Methodology: Training for these 7 health institutions took place. Minimum fees Rs. 300 was charged to the clients. People who are very poor were waived by the committee. Female community health volunteers also got an orientation of the program. Pregnancy testing kit was provided to all FCHVS of pilot study areas. FCHVs Service registration and reporting were incorporated with regular HMIS system. Misoprostol was oral tablets provided during a pilot study.

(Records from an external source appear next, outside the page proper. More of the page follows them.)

(* ===== verification/ApiKeysExample.v ===== *)
(** * API keys: examples

    Two processes that share a key file, with base64url and toy primitives. *)
From S2P Require Import Prelude Bytes Text Channel Query DeviceAuth Devices Json JsonObject Model Digest Summary Recipients Keyring Dek HistoryCrypto Record SegmentIndex Base64 ApiKeys ApiKeysInvariant ApiKeysSafety ApiKeysRoundtrip ApiKeysLimit.
From stdpp Require Import pretty.
From Stdlib Require Import Strings.Byte Ascii ZifyBool.
Local Open Scope N_scope.

Definition first_byte (l : bytes) : byte := match l with b :: _ => b | [] => Byte.x00 end.
#[local] Instance small : HistoryPrimitives := {|
  sha256 m := take 32 (rev m ++ replicate 32 Byte.x00);
  hkdf salt input info := input;
  EncapsulationKey := byte;
  ek_try_from m := Some (first_byte m);
  ek_bytes ek := replicate PUBLIC_KEY_LEN ek;
  encapsulate ek r := (replicate KEM_CIPHERTEXT_LEN (first_byte r), [first_byte r]);
  encapsulation_key seed := first_byte seed;
  decapsulate seed ct := [first_byte ct];
  b64_encode := b64url_encode;
  b64_decode := b64url_decode;
|}.
#[local] Instance small_laws : HistoryPrimitivesLaws.
Proof.
  split; intros; cbn [sha256 ek_bytes ek_try_from encapsulate encapsulation_key decapsulate b64_encode b64_decode small fst].
  - rewrite length_take, length_app, length_replicate. lia.
  - apply length_replicate.
  - done.
  - apply length_replicate.
  - done.
  - apply b64url_decode_encode.
Qed.
#[local] Instance small_text : Base64Text.
Proof. split; intros m; [apply b64url_length|apply b64url_printable]. Qed.

(** 2000 bytes a record. *)
Definition file_bytes (f : KeysFile) : N := 2000 * N.of_nat (size (kf_keys f)).
Lemma file_bytes_bound keys : valid_keys keys → 1024 * N.of_nat (size keys) ≤ file_bytes {| kf_version := 1; kf_keys := keys |}.
Proof. intros _. unfold file_bytes. cbn [kf_keys]. lia. Qed.

(** At time [t], the inode of the next version. *)
Definition at_time (t inode : N) : ApiEnv :=
  {| x_unix_ms := t; x_now := t; x_locked := true; x_io := None; x_modified := Some t; x_inode := inode |}.
Definition ci : NewApiKey :=
  {| nk_name := " ci "; nk_scopes := {| sc_agents := None; sc_workspaces := Some ["/srv/app"] |}; nk_approval := Reject; nk_expires_at := Some 9000 |}.
Definition ci_id : bytes := replicate 8 Byte.x1f.
Definition ci_secret : bytes := replicate 32 Byte.xa7.
Definition started : KeysInner := {| ki_keys := ∅; ki_stamp := None; ki_dirty := false; ki_last_flush := 0 |}.
Definition two_processes : KeyWorld := {| kw_disk := None; kw_procs := {[ 1 := started; 2 := started ]} |}.
Definition create_ci := run_at 1 (ApiKeyStore_create file_bytes (at_time 100 7) ci_id ci_secret ci).
(** Process 1 created the key; 2 has not looked yet. *)
Definition with_key : KeyWorld := Eval vm_compute in (create_ci two_processes).1.
Definition ci_record : ApiKeyRecord := Eval vm_compute in
  match (create_ci two_processes).2 with
  | Some (Ok (record, _)) => record
  | _ => new_key_record (at_time 0 0) "" "" [] {| rp_key := Byte.x00 : EncapsulationKey; rp_rid := [] |} ci
  end.
Definition ci_text : string := "tdx_1f1f1f1f1f1f1f1f_p6enp6enp6enp6enp6enp6enp6enp6enp6enp6enp6c".

Example created_text : create_ci two_processes = (with_key, Some (Ok (ci_record, ci_text))).
Proof. vm_compute. reflexivity. Qed.
Example scopes_of_key : (allows_workspace Some (ak_scopes ci_record) "/srv/app/web", allows_workspace Some (ak_scopes ci_record) "/srv/application",
  key_status 9000 ci_record) = (true, false, "expired").
Proof. vm_compute. reflexivity. Qed.

(** [new_version], checked for every process. *)
Lemma new_version_dec p w w' :
  bool_decide (map_Forall (λ q inner, q = p ∨ keys_stamp (kw_disk w') ≠ ki_stamp inner) (kw_procs w)) = true → new_version p w w'.
Proof. intros Hb%bool_decide_eq_true q inner Hne Hq. by destruct (Hb q inner Hq). Qed.

(** Process 2 accepts the text of the key that process 1 created. *)
Lemma created_key_authenticates_witness :
  ∃ w3 key, run_at 2 (ApiKeyStore_authenticate file_bytes (at_time 200 8) ci_text) with_key = (w3, Some (Ok key)) ∧
    ak_id (au_record key) = id_hex ci_id ∧
    key_from_base64url (ak_history_public_key (au_record key)) = recipient_from_seed (au_seed key).
Proof.
  apply (created_key_authenticates file_bytes file_bytes_bound None 1 (at_time 100 7) ci_id ci_secret ci two_processes with_key with_key ci_record).
  - reflexivity.
  - reflexivity.
  - eapply rtc_l; [by apply (ks_load _ _ _ 2 0 started)|]. eapply rtc_l; [by apply (ks_load _ _ _ 1 0 started)|]. apply rtc_refl.
  - apply created_text.
  - apply new_version_dec. vm_compute. reflexivity.
  - apply rtc_refl.
  - vm_compute. by eexists.
  - vm_compute. reflexivity.
Defined.

Definition revoke_ci := run_at 2 (ApiKeyStore_revoke file_bytes (at_time 300 9) (ak_id ci_record)).
(** Process 1 still has the key, and another process starts. *)
Definition without_key : KeyWorld := Eval vm_compute in (revoke_ci with_key).1.
Definition restarted : KeysInner := Eval vm_compute in
  match ApiKeyStore_load 400 (kw_disk without_key) with Ok inner => inner | Err _ => started end.

Lemma revoked_api_key_is_refused_witness :
  ¬ ∃ key, (run_at 1 (ApiKeyStore_authenticate file_bytes (at_time 500 10) ci_text)
    {| kw_disk := kw_disk without_key; kw_procs := <[3 := restarted]> (kw_procs without_key) |}).2 = Some (Ok key).
Proof.
  intros [key Ha]. destruct (revoked_api_key_is_refused file_bytes (ak_id ci_record) 2 (at_time 300 9) with_key without_key
    {| kw_disk := kw_disk without_key; kw_procs := <[3 := restarted]> (kw_procs without_key) |}) with (q := 1) (e' := at_time 500 10) as [Hr _].
  - vm_compute. reflexivity.
  - apply new_version_dec. vm_compute. reflexivity.
  - apply rtc_once, (ks_load _ _ _ 3 400 restarted). vm_compute. reflexivity.
  - apply Hr in Ha as (id' & secret & Hp & Hne). vm_compute in Hp. injection Hp as <- _. by apply Hne.
Defined.

(** The disk is full. *)
Definition full (t : N) : ApiEnv :=
  {| x_unix_ms := t; x_now := t; x_locked := true; x_io := Some (IoError "no space left on device"); x_modified := None; x_inode := 0 |}.
Definition view_1 : View := {| v_disk := kw_disk with_key; v_inner := default started (kw_procs with_key !! 1) |}.

Lemma failed_revocation_is_lost_witness :
  let '(v1, answer) := ApiKeyStore_revoke file_bytes (full 300) (ak_id ci_record) view_1 in
  answer = Err (IoError "no space left on device") ∧
  (∀ e2, x_locked e2 = true → ApiKeyStore_revoke file_bytes e2 (ak_id ci_record) v1 = (v1, Ok false)) ∧
  (∀ now inner, ApiKeyStore_load now (v_disk v1) = Ok inner → ki_keys inner !! ak_id ci_record = Some ci_record).
Proof. apply (failed_revocation_is_lost file_bytes (full 300) (ak_id ci_record) ci_record); vm_compute; reflexivity. Defined.

(** Forty wrong keys from one address. *)
Definition guess : @ApiRequest N :=
  {| rq_env := at_time 1000 11; rq_address := Some 10; rq_authorization := Some "Bearer  tdx_abc "; rq_x_api_key := None |}.
Lemma guessing_is_limited_witness : refusals file_bytes 10 (replicate 40 guess) (∅, view_1) ≤ 30.
Proof.
  assert (Forall (λ rq, 1000 ≤ x_now (rq_env rq) < 1000 + FAILURE_WINDOW) (replicate 40 guess)) as Hw by by apply Forall_replicate.
  pose proof (guessing_is_limited file_bytes 1000 10 (replicate 40 guess) ∅ view_1 Hw eq_refl) as Hl.
  rewrite lookup_empty in Hl. exact Hl.
Defined.
Example exactly_thirty : refusals file_bytes 10 (replicate 40 guess) (∅, view_1) = 30.
Proof. vm_compute. reflexivity. Qed.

Findings: A total of 59% of women took medicine at the clinic and 41% administered at home. Among them, 43% came to the clinic for follow up and 31% monitored through the telephone. Rest 26% did not contact. Administration of Misoprostol among 845 women resulted in 98% abortion complete and 2% remained pregnant. After medical abortion 46%, women adopted Family Planning methods and 54% did not use any FP means. By age distribution, women taking medical abortion service were 44% from 25-30 years age group. Similarly, 27% of women were from the 20-24 age group, 14% from the 31-40 age group. Five percent of women were below 20 years age group who took medical abortion service in the pilot study. By ethnicity, 49% of women were from upper-class groups and 37% of women were from disadvantaged non-Dalits Terai groups. Dalits (6%), relatively advantaged Janajatis (3%), disadvantaged non-Dalits terai groups and religious minorities (1%) took medical abortion service from the pilot study service outlets.
Conclusion: Medicine proved to be sound in technology. The program was demanding to rest of the areas. It is replicable in terms of sound technology and demand.
Recommendation: It is possible to use as a means of family planning. So, It is urgent to make them aware of FP and side effect of medical abortion for the health.